News on Reverse Foreclosures

My Twitterpal Melissa Garcia, (@ColoradoHOAGal) pointed me to this article in the Miami Herald, which  explains the mechanics of a typical reverse foreclosure.  Reverse foreclosures are being pursued by community associations throughout the country, as associations find themselves stuck with units on which the owners will not pay and on which the lenders will not foreclose.  The problem arises everywhere, but particularly in those states with higher foreclosure rates.

A condominium or homeowners association (HOA) that forecloses a unit upon which there is a senior lien will not be able to take title, but will be able to get access to the unit, and presumably put some pressure on the lender to step up to its obligations.  The law is still developing in this area, so watch for new developments as some cases are decided.

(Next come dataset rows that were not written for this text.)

Lemma push_spec r2 res r' :
  aligned r2 → follow_push (take idx lE) en r2 = (res, r') →
  replaces L E r r' ∧ committed r' = committed r ∧
  match res with
  | Ok _ => take (S idx) (log r') = take (S idx) lE
  | Err e => e = CommittedTruncation ∧ log r' = log r
  end.
Proof.
  intros (Hp2 & Hc2 & Hcase). pose proof length_prefix as Hlp. apply lookup_lt_Some in Hen as Hlen. fold idx in Hlen, Hen.
  assert (take idx lE ++ [en] = take (S idx) lE) as Hpush by (symmetry; by apply take_S_r).
  assert (∀ r3 : Replica, promised_epoch r3 = E → committed r3 = committed r → log r3 = take idx lE →
    (∀ o c, log r !! o = Some c → lE !! o = Some c → o < idx) →
    replaces L E r (with_log r3 (log r3 ++ [en]))
    ∧ committed (with_log r3 (log r3 ++ [en])) = committed r
    ∧ take (S idx) (log (with_log r3 (log r3 ++ [en]))) = take (S idx) lE) as Hdone.
  { intros r3 Hp3 Hc3 Hl3 Hsh. rewrite Hl3, Hpush. split; [|split; [done|simpl; by rewrite take_take, Nat.min_id]].
    apply (follow_prefix_replaces (S idx)); [done|simpl; lia|]. intros o c Ho HoE. specialize (Hsh _ _ Ho HoE). lia. }
  unfold follow_push, mbind, stm_bind, reads, modify. fold idx.
  destruct Hcase as [[Hl2 Hsh]|(Hl2 & Ht & Hge)].
  - rewrite Hl2. rewrite lookup_ge_None_2 by lia. simpl. rewrite Hl2, Hlp, Nat.eqb_refl. simpl.
    rewrite take_take, Nat.min_id, bool_decide_true by done. simpl. intros [= <- <-].
    rewrite <-Hl2. by apply Hdone.
  - rewrite Hl2. destruct (log r !! idx) as [x|] eqn:Hx.
    + destruct (decide (x = en)) as [->|Hne]; simpl.
      * intros [= <- <-]. split; [apply replaces_same; [done|lia|done]|]. split; [done|]. rewrite Hl2.
        by eapply log_matching.
      * assert (∀ o c, log r !! o = Some c → lE !! o = Some c → o < idx) as Hsh.
        { intros o c. apply shared_below. rewrite Hx, Hen. congruence. }
        unfold truncate_uncommitted, mbind, stm_bind, reads, modify.
        destruct (is_some_and _ _); simpl.
        { intros [= <- <-]. split; [apply replaces_same; [done|lia|done]|]. done. }
        fold idx. rewrite Hl2, Ht, Hlp, Nat.eqb_refl. simpl.
        rewrite take_take, Nat.min_id, bool_decide_true by done. simpl. intros [= <- <-].
        apply (Hdone (with_log r2 (take idx lE))); done.
    + apply lookup_ge_None in Hx. assert (length (log r) = idx) as Hleq by lia.
      simpl. rewrite Hl2, Hleq, Nat.eqb_refl. simpl. rewrite Ht, bool_decide_true by done. simpl. intros [= <- <-].
      rewrite <-Hl2. apply Hdone; [done|done| |].
      * rewrite Hl2, <-Ht, take_ge by lia. done.
      * intros o c Ho _. apply lookup_lt_Some in Ho. lia.
Qed.

End Follow.

Lemma inv_replicate m L E f en res m' :
  inv m L E → replicate f en m = (res, m') →
  inv m' L E ∧ committed_values m' = committed_values m ∧ leader m' = leader m.
Proof.
  intros Hinv. unfold replicate, mbind, stm_bind, reads, lift.
  destruct (leader m) as [ld|] eqn:Hl; [|by intros [= <- <-]]. simpl.
  destruct (i_leader _ _ _ Hinv _ Hl) as (HE & lr & Hlr & HL & Hp).
  destruct (N.eqb_spec (epoch en) (leader_epoch ld)) as [He|]; [|by intros [= <- <-]].
  destruct (N.eqb_spec f (leader_node ld)) as [|Hf]; [by intros [= <- <-]|]. simpl. rewrite Hlr. simpl.
  destruct (decide (entry lr (offset en) = Some en)) as [Hen|Hne];
    [rewrite bool_decide_true by done|rewrite bool_decide_false by done; by intros [= <- <-]].
  simpl. destruct (length (log lr) <? N.to_nat (offset en)); [by intros [= <- <-]|]. simpl.
  unfold at_replica. destruct (replicas m !! f) as [r|] eqn:Hr; [|by intros [= <- <-]].
  destruct (i_log _ _ _ Hinv _ _ Hr) as [Hg Hpr]. pose proof (i_hist _ _ _ Hinv _ _ HL) as Hh.
  rewrite HE in He.
  assert (∀ r', replaces L E r r' → committed r' = committed r → inv (with_replicas m (<[f := r']> (replicas m))) L E)
    as Hset.
  { intros r' Hrep Hc. eapply inv_replace; [done|done|done| |].
    - intros k. rewrite Hc. by eapply i_mark.
    - intros ld' Hl' <-. rewrite Hl in Hl'. injection Hl' as <-. done. }
  unfold follow. unfold mbind at 1, stm_bind at 1.
  destruct (follow_align (take (N.to_nat (offset en)) (log lr)) en r) as [[u|e] r2] eqn:Hal;
    apply (align_spec L E (log lr) en r Hh Hg Hpr Hen He) in Hal.
  2:{ destruct Hal as (_ & Hc & Hlg & Hpe). intros [= <- <-]. split; [|done]. apply Hset; [|done].
      apply replaces_same; [done|lia|done]. }
  destruct (follow_push (take (N.to_nat (offset en)) (log lr)) en r2) as [[b|e] r3] eqn:Hpu;
    apply (push_spec L E (log lr) en r HL Hh Hg Hpr Hen He r2 _ _ Hal) in Hpu as (Hrep & Hc & _); simpl.
  - destruct b; [|by intros [= <- <-]; split; [apply Hset|]].
    unfold reads. intros [= _ <-]. split; [by apply Hset|done].
  - intros [= <- <-]. split; [by apply Hset|done].
Qed.

Lemma inv_values m L E o c :
  inv m L E → backed m L o c → (∀ d, committed_values m !! o = Some d → d = digest c) →
  (0 < o → is_Some (committed_values m !! (o - 1)))%N →
  inv (with_values m (<[o := digest c]> (committed_values m))) L E.
Proof.
  intros Hinv Hb Hsame Hgap. split; simpl; try apply Hinv.
  - destruct (i_dom _ _ _ Hinv) as [K HK]. destruct (decide (o < K)%N) as [Hlt|Hge].
    + exists K. intros o'. destruct (decide (o = o')) as [<-|Hne]; [rewrite lookup_insert_eq; split; [done|eauto]|].
      rewrite lookup_insert_ne by done. apply HK.
    + assert (o = K) as ->.
      { destruct (decide (o = 0)%N) as [->|Hnz]; [lia|]. specialize (Hgap ltac:(lia)). apply HK in Hgap. lia. }
      exists (K + 1)%N. intros o'. destruct (decide (K = o')) as [<-|Hne].
      * rewrite lookup_insert_eq. split; [lia|eauto].
      * rewrite lookup_insert_ne by done. rewrite HK. lia.
  - intros o' d [[<- <-]|[_ Hd]]%lookup_insert_Some; [by exists c|exact (i_comm _ _ _ Hinv _ _ Hd)].
  - intros n r k Hr Hk. destruct (decide (o = k)) as [<-|Hne]; [rewrite lookup_insert_eq; eauto|].
    rewrite lookup_insert_ne by done. by eapply i_mark.
Qed.

(** The replicas counted by [commit] form a quorum. *)
Lemma matching_quorum m o en :
  quorum m ≤ length (filter (λ nr : NodeId * Replica, entry nr.2 o = Some en) (map_iter (replicas m))) →
  ∃ Q, is_quorum m Q ∧ ∀ n r, n ∈ Q → replicas m !! n = Some r → log r !! N.to_nat o = Some en.
Proof.
  intros Hq. set (l := filter _ _) in Hq. exists (list_to_set (l.*1)).
  assert (∀ n r, (n, r) ∈ l ↔ entry r o = Some en ∧ replicas m !! n = Some r) as Hl.
  { intros n r. unfold l. rewrite list_elem_of_filter, map_iter_perm, elem_of_map_to_list. done. }
  assert (NoDup (l.*1)) as Hnd.
  { eapply sublist_NoDup; [|apply fmap_sublist, sublist_filter]. rewrite map_iter_perm. apply NoDup_fst_map_to_list. }
  split; [split|].
  - intros n Hn. apply elem_of_list_to_set, list_elem_of_fmap in Hn as ([n' r] & -> & Hin).
    apply Hl in Hin as [_ Hr]. apply elem_of_dom. eauto.
  - rewrite size_list_to_set, length_fmap by done. done.
  - intros n r Hn Hr. apply elem_of_list_to_set, list_elem_of_fmap in Hn as ([n' r'] & -> & Hin).
    apply Hl in Hin as [He Hr']. simpl in Hr. unfold entry in He. congruence.
Qed.

(** An entry of the current epoch that a quorum holds is safe. *)
Lemma current_backed m L E r o en :
  inv m L E → L !! E = Some (log r) → entry r o = Some en → epoch en = E →
  quorum m ≤ length (filter (λ nr, entry nr.2 o = Some en) (map_iter (replicas m))) → backed m L o en.
Proof.
  intros Hinv HL Hen He Hq. split; [rewrite He; eauto|]. split; [by apply matching_quorum|].
  intros e l Hel Hle. assert (e = E) as ->; [|unfold entry in Hen; congruence]. apply (i_bound _ _ _ Hinv) in Hel. lia.
Qed.

Lemma inv_commit m L E o res m' :
  inv m L E → commit o m = (res, m') →
  inv m' L E ∧ committed_values m ⊆ committed_values m' ∧ leader m' = leader m.
Proof.
  intros Hinv. unfold commit, mbind, stm_bind, reads, lift, modify.
  destruct (leader m) as [ld|] eqn:Hl; [|by intros [= <- <-]]. simpl.
  destruct (i_leader _ _ _ Hinv _ Hl) as (HE & lr & Hlr & HL & Hp). rewrite Hlr. simpl.
  destruct (entry lr o) as [en|] eqn:Hen; [|by intros [= <- <-]]. simpl.
  destruct (N.eqb_spec (epoch en) (leader_epoch ld)) as [He|]; [|by intros [= <- <-]]. simpl.
  destruct (Nat.ltb_spec (length (filter (λ nr : NodeId * Replica, entry nr.2 o = Some en) (map_iter (replicas m)))) (quorum m))
    as [|Hq]; [by intros [= <- <-]|]. simpl.
  destruct ((0 <? o)%N && negb (bool_decide (is_Some (committed_values m !! (o - 1)%N)))) eqn:Hgap; [by intros [= <- <-]|].
  simpl. rewrite HE in He.
  assert (backed m L o en) as Hb by by eapply current_backed.
  assert (∀ d, committed_values m !! o = Some d → d = digest en) as Hsame.
  { intros d Hd. destruct (i_comm _ _ _ Hinv _ _ Hd) as (c & <- & Hbc).
    destruct (backed_current _ _ _ _ _ Hinv Hbc) as (lE & HLE & Hc). unfold entry in Hen. congruence. }
  assert (is_some_and (λ d, negb (d =? digest en)%N) (committed_values m !! o) = false) as ->.
  { destruct (committed_values m !! o) as [d|]; [|done]. simpl. rewrite (Hsame d eq_refl). by rewrite N.eqb_refl. }
  simpl. intros [= _ <-]. split; [|split; [|done]].
  - apply (inv_replace (with_values m (<[o:=digest en]> (committed_values m))) L E (leader_node ld) lr); [|done| | |].
    + apply inv_values; [done|done|done|]. intros Hpos.
      apply andb_false_iff in Hgap as [Hg%N.ltb_ge|Hg]; [lia|].
      apply negb_false_iff, bool_decide_eq_true in Hg. done.
    + destruct (i_log _ _ _ Hinv _ _ Hlr) as [Hg Hpr]. apply replaces_same; [done|simpl; lia|done].
    + simpl. intros k [= <-]. rewrite lookup_insert_eq. eauto.
    + done.
  - simpl. destruct (committed_values m !! o) as [d|] eqn:Hd; [|by apply insert_subseteq].
    rewrite insert_id; [done|]. by rewrite Hd, (Hsame d eq_refl).
Qed.

Lemma inv_propagate m L E n o res m' :
  inv m L E → propagate_commit n o m = (res, m') →
  inv m' L E ∧ committed_values m' = committed_values m ∧ leader m' = leader m.
Proof.
  intros Hinv. unfold propagate_commit, mbind, stm_bind, reads, lift, modify.
  destruct (committed_values m !! o) as [d|] eqn:Hd; [|by intros [= <- <-]]. simpl.
  destruct (replicas m !! n) as [r|] eqn:Hr; [|by intros [= <- <-]]. simpl.
  destruct (bool_decide _); simpl; [|by intros [= <- <-]]. intros [= _ <-]. split; [|done].
  destruct (i_log _ _ _ Hinv _ _ Hr) as [Hg Hpr].
  eapply inv_replace; [done|done|apply replaces_same; [done|simpl; lia|done]| |done]. simpl. intros k [= <-]. eauto.
Qed.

The article also quotes another frequent blogger and twitterer, Donna Berger, (@CondoandHOALaw); Donna wisely recommends that associations rent the units after taking them from the banks.

Wednesday, March 03, 2010

The Essentials of Community Management

I'm in Natick, MA., preparing to teach the CAI course on The Essentials of Community Association Management tomorrow and Friday.  I don't teach this course as often as some others, but every time that I do teach it, I am impressed as to what a good overview of the industry that it provides.  I've taught board members, attorneys and many managers in the course, and I think it provides knowledge at all levels.  If you haven't taken the course, you should consider it.  It is also available as a home-study course, if you're not inclined to take the time to learn from one of CAI's distinguished national faculty members.

Monday, March 01, 2010

Truth in Advertising of "Utah HOA Attorneys".

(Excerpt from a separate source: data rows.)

(* ===== verification/PlacementFacts.v ===== *)
(** * What placement promises (crates/pepper-placement)

    The comparison of candidates is a total order on nodes, so a selection does
    not depend on the order of the map, keeps its nodes when others go, uses as
    many failure domains as there are, and fails only for want of nodes. *)
From stdpp Require Import base gmap sets list strings sorting.
From Stdlib Require Import Strings.Byte.
From S2P Require Import Prelude Types Placement.

(** ** Comparisons that are total preorders *)

Class TotalCmp {A} (c : A → A → comparison) : Prop := {
  cmp_opp a b : c b a = CompOpp (c a b);
  cmp_trans a b d : c a b ≠ Gt → c b d ≠ Gt → c a d ≠ Gt
}.

Section TotalCmp.
Context {A : Type} (c : A → A → comparison) `{!TotalCmp c}.

Lemma cmp_refl a : c a a = Eq.
Proof. pose proof (cmp_opp a a) as Ha. by destruct (c a a). Qed.

Lemma cmp_lt_le a b d : c a b = Lt → c b d ≠ Gt → c a d = Lt.
Proof.
  intros Hab Hbd. destruct (c a d) eqn:Had; [|done|].
  - assert (c b a ≠ Gt) as Hba; [|by rewrite (cmp_opp a b), Hab in Hba].
    apply (cmp_trans b d a); [done|]. by rewrite (cmp_opp a d), Had.
  - by destruct (cmp_trans a b d); [rewrite Hab| |].
Qed.

Lemma cmp_le_lt a b d : c a b ≠ Gt → c b d = Lt → c a d = Lt.
Proof.
  intros Hab Hbd. destruct (c a d) eqn:Had; [|done|].
  - assert (c d b ≠ Gt) as Hdb; [|by rewrite (cmp_opp b d), Hbd in Hdb].
    apply (cmp_trans d a b); [|done]. by rewrite (cmp_opp a d), Had.
  - by destruct (cmp_trans a b d); [|rewrite Hbd|].
Qed.

(** The first of the least elements. *)
Lemma min_by_spec l m : min_by c l = Some m → m ∈ l ∧ ∀ x, x ∈ l → c m x ≠ Gt.
Proof.
  destruct l as [|x l]; [done|]. intros [= <-]. revert x. induction l as [|y l IH]; intros x; simpl.
  { split; [by left|]. intros z [->|[]%elem_of_nil]%elem_of_cons. by rewrite cmp_refl. }
  destruct (IH (match c x y with Gt => y | _ => x end)) as [Hin Hmin].
  set (b := foldl _ _ l) in *. clearbody b. destruct (c x y) eqn:Hxy.
  - split; [apply elem_of_cons in Hin as [->|?]; [by left|by right; right]|].
    intros z [->|[->|Hz]%elem_of_cons]%elem_of_cons; [apply Hmin; by left| |apply Hmin; by right].
    apply (cmp_trans b x y); [apply Hmin; by left|by rewrite Hxy].
  - split; [apply elem_of_cons in Hin as [->|?]; [by left|by right; right]|].
    intros z [->|[->|Hz]%elem_of_cons]%elem_of_cons; [apply Hmin; by left| |apply Hmin; by right].
    apply (cmp_trans b x y); [apply Hmin; by left|by rewrite Hxy].
  - split; [by right|]. intros z [->|Hz]%elem_of_cons; [|by apply Hmin].
    apply (cmp_trans b y x); [apply Hmin; by left|by rewrite (cmp_opp x y), Hxy].
Qed.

There's a new website out there that purports to be a listing of HOA attorneys in Utah.  There's one firm listed on the site, and the listed lawyer (who won't be identified) is identified as a "thoroughly [sic] attorney."   Since I'd never seen the site before, I thought I'd give it the benefit of the doubt, and suggest Hobbs & Olson for a listing, but I clearly indicated in my email that I was not interested in paying for a listing.  5 minutes later, after 9 p.m., I received a response which stated: "we are a paid only service, we do not give space away for free..."

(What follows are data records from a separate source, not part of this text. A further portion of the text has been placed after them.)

Lemma hoare_attempt {A} P (x : result Error A) Q :
  assertion P → (∀ a v, x = Ok a → P v → Q a v) → hoare P (attempt x) Q.
Proof. intros [_ Hs] HQ v Hv. split; [by apply Hs|]. destruct x; naive_solver. Qed.

Lemma hoare_call P o (Q : answer o → View → Prop) :
  (request_of o = None ∨ request_of o = Some r) → assertion P → (∀ x v v', P v → effect o x v v' → Q x v') →
  (∀ x, assertion (Q x)) → hoare P (call o) Q.
Proof.
  intros Ho [Hst Hs] HQ Ha v Hv. split_and!; [by apply Hs|done|]. intros v1 x v2 Hi He.
  assert (Q x v2) by (eapply HQ; [by eapply Hst|done]). split; [by apply (Ha x)|done].
Qed.

Lemma hoare_fault P stage : assertion P → hoare P (fault stage) (λ _, P).
Proof.
  intros [Hst Hs] v Hv. split_and!; [by apply Hs|by left|]. intros v1 x v2 Hi He. cbn in He.
  assert (P v2) by eauto. split; [by apply Hs|]. by destruct x.
Qed.

Lemma hoare_count P c : assertion P → hoare P (count c) (λ _, P).
Proof.
  intros [Hst Hs] v Hv. split_and!; [by apply Hs|by left|]. intros v1 x v2 Hi He. cbn in He.
  split; [apply Hs|]; eauto.
Qed.

Lemma hoare_mono {A} P P' (m : fallible A) Q Q' :
  (∀ v, P v → P' v) → hoare P' m Q → (∀ a v, Q a v → Q' a v) → hoare P m Q'.
Proof. intros HP Hm HQ v Hv. eapply wp_mono; [|by apply Hm, HP]. intros [a|e] v' _; [apply HQ|done]. Qed.

Lemma hoare_drop {A} P (m : fallible A) Q : hoare P m Q → hoare P m (λ _ _, True).
Proof. intros Hm. by eapply hoare_mono; [|done|]. Qed.

(** *** The engine *)

Lemma finalize_spec P R p d :
  assertion P → assertion R → (∀ x v v', P v → effect (Finalize r p d) x v v' → R v') →
  hoare P (finalize_failure r p d) (λ _, R).
Proof.
  intros HP HR HPR. eapply hoare_bind; [by apply hoare_fault|]. intros [].
  eapply (hoare_bind _ _ (λ _, R)); [apply hoare_call; auto|]. intros [x p'].
  eapply (hoare_bind _ _ (λ _, R)); [by apply hoare_attempt|]. intros [].
  eapply hoare_bind; [by apply hoare_count|]. intros []. by apply hoare_fault.
Qed.

Lemma reject_spec {A} p e Q : hoare Sheltered (_ ← finalize_failure r p Rejected; attempt (A:=A) (Err e)) Q.
Proof.
  eapply (hoare_bind _ _ (λ _, Quiet)).
  - apply finalize_spec; [auto with commit..|]. unfold Sheltered, Quiet; cbn. naive_solver.
  - intros []. by apply hoare_attempt; [auto with commit|].
Qed.

Lemma or_reject_attempt {A} p (x : result Error A) P Q :
  assertion P → (∀ a v, x = Ok a → P v → Q a v) → (∀ e v, x = Err e → P v → Sheltered v) →
  hoare P (or_reject r p (attempt x)) Q.
Proof.
  intros [Hst Hs] HQ HR v Hv. unfold or_reject, attempt; cbn [prog_bind]. destruct x as [a|e].
  - split; [by apply Hs|]. by apply HQ.
  - apply (reject_spec p e Q). by apply (HR e).
Qed.

Lemma or_reject_fault p stage : hoare Sheltered (or_reject r p (fault stage)) (λ _, Sheltered).
Proof.
  intros v Hv. split_and!; [by apply sheltered_assertion|by left|]. intros v1 x v2 Hi He. cbn [effect] in He.
  assert (Sheltered v2) as H2 by (do 2 (eapply sheltered_assertion; [|done]); done).
  destruct x as [[]|e]; [split; [by apply sheltered_assertion|done]|]. by apply (reject_spec p e (λ _, Sheltered)).
Qed.

Lemma recover_spec p e : hoare Open (recover_ambiguous r p e) (λ x, Known x.1).
Proof.
  eapply hoare_bind; [apply hoare_count; auto with commit|]. intros [].
  eapply hoare_bind; [apply hoare_fault; auto with commit|]. intros [].
  eapply (hoare_bind _ _ (λ x v, match x with Ok (Some res) => Known res v | _ => Open v end)).
  { apply hoare_call; [by right|auto with commit| |].
    - intros x v v' Hv [Hi Hx]. unfold Open in *. assert (staging v') by (by apply Hi).
      destruct x as [[res|]|e']; [by split; auto|done..].
    - intros [[res|]|e']; auto with commit. }
  intros found. eapply (hoare_bind _ _ (λ x v, match x with Some res => Known res v | None => Open v end)).
  { apply hoare_attempt; [destruct found as [[]|]; auto with commit|]. by intros [res|] v ->. }
  intros found'. eapply hoare_bind; [apply hoare_fault; destruct found'; auto with commit|]. intros [].
  destruct found' as [res|].
  - eapply hoare_bind; [apply hoare_count; auto with commit|]. intros []. apply hoare_attempt; [auto with commit|]. by intros ? ? [= <-].
  - eapply (hoare_bind _ _ (λ _, Open)).
    + apply finalize_spec; [auto with commit..|]. unfold Open; cbn. naive_solver.
    + intros []. by apply hoare_attempt; [auto with commit|].
Qed.

(** What is known after the proposal's answer. *)
Definition proposed (a : ProposalAttempt Proposal Error) (v : View) : Prop :=
  staging v ∧
  match a with
  | Ambiguous _ => True
  | Definitive p => match interpret p with Ok res => recorded v res | Err _ => ¬ may_commit v end
  end.

Lemma proposed_assertion a : assertion (proposed a).
Proof.
  unfold assertion, proposed, interferes, safe.
  destruct a as [p|e]; [destruct (interpret p)|]; naive_solver.
Qed.

Lemma settle_spec p a : hoare (proposed a) (settle interpret r p a) (λ x, Known x.1).
Proof.
  destruct a as [q|e]; cbn [settle].
  - eapply (hoare_bind _ _ (λ _, proposed (Definitive q))).
    { apply hoare_call; [by left|apply proposed_assertion| |intros []; apply proposed_assertion].
      intros x v v' Hv Hi. by eapply proposed_assertion. }
    intros [[]|e].
    + eapply (hoare_bind _ _ Known).
      * apply or_reject_attempt; [apply proposed_assertion|..]; unfold proposed, Known, Sheltered; intros ? v ->; tauto.
      * intros res. apply hoare_attempt; [auto with commit|]. by intros ? ? [= <-].
    + eapply hoare_mono; [|apply recover_spec|done]. unfold proposed, Open. tauto.
  - eapply hoare_mono; [|apply recover_spec|done]. unfold proposed, Open. tauto.
Qed.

So, if you want to find a "thoroughly [sic] attorney," who is paying to be the listed HOA attorney, you might want to find that other site by Googling it.  I'm not going to list it here, because that would be assisting that site's credibility, and I don't think that a website that purports to list "the best hoa attornies [sic] in Utah," but that is a "paid only service" deserves any credibility.

Tuesday, February 09, 2010

Stacking Up

There's been lots of community association news in Utah over the past several weeks, and not a lot of time to write about it.  The Utah appellate courts have handed down several cases dealing directly with community associations and homeowners, and several other cases with tangential, but significant impacts on the industry.  I'll blog about those in the next several days.

The other news deals, rather surprisingly, with progress in various community association projects.  First, a new project in the Sugarhouse area is opening soon; the controversial Urbana on Eleventh "condominium tower" will have 29 "pet-friendly" units.  Neighbors fear parking and crime issues, but many local businesses are hoping for increased commerce.  Units will range from slightly under 200k and up to slightly over 500k.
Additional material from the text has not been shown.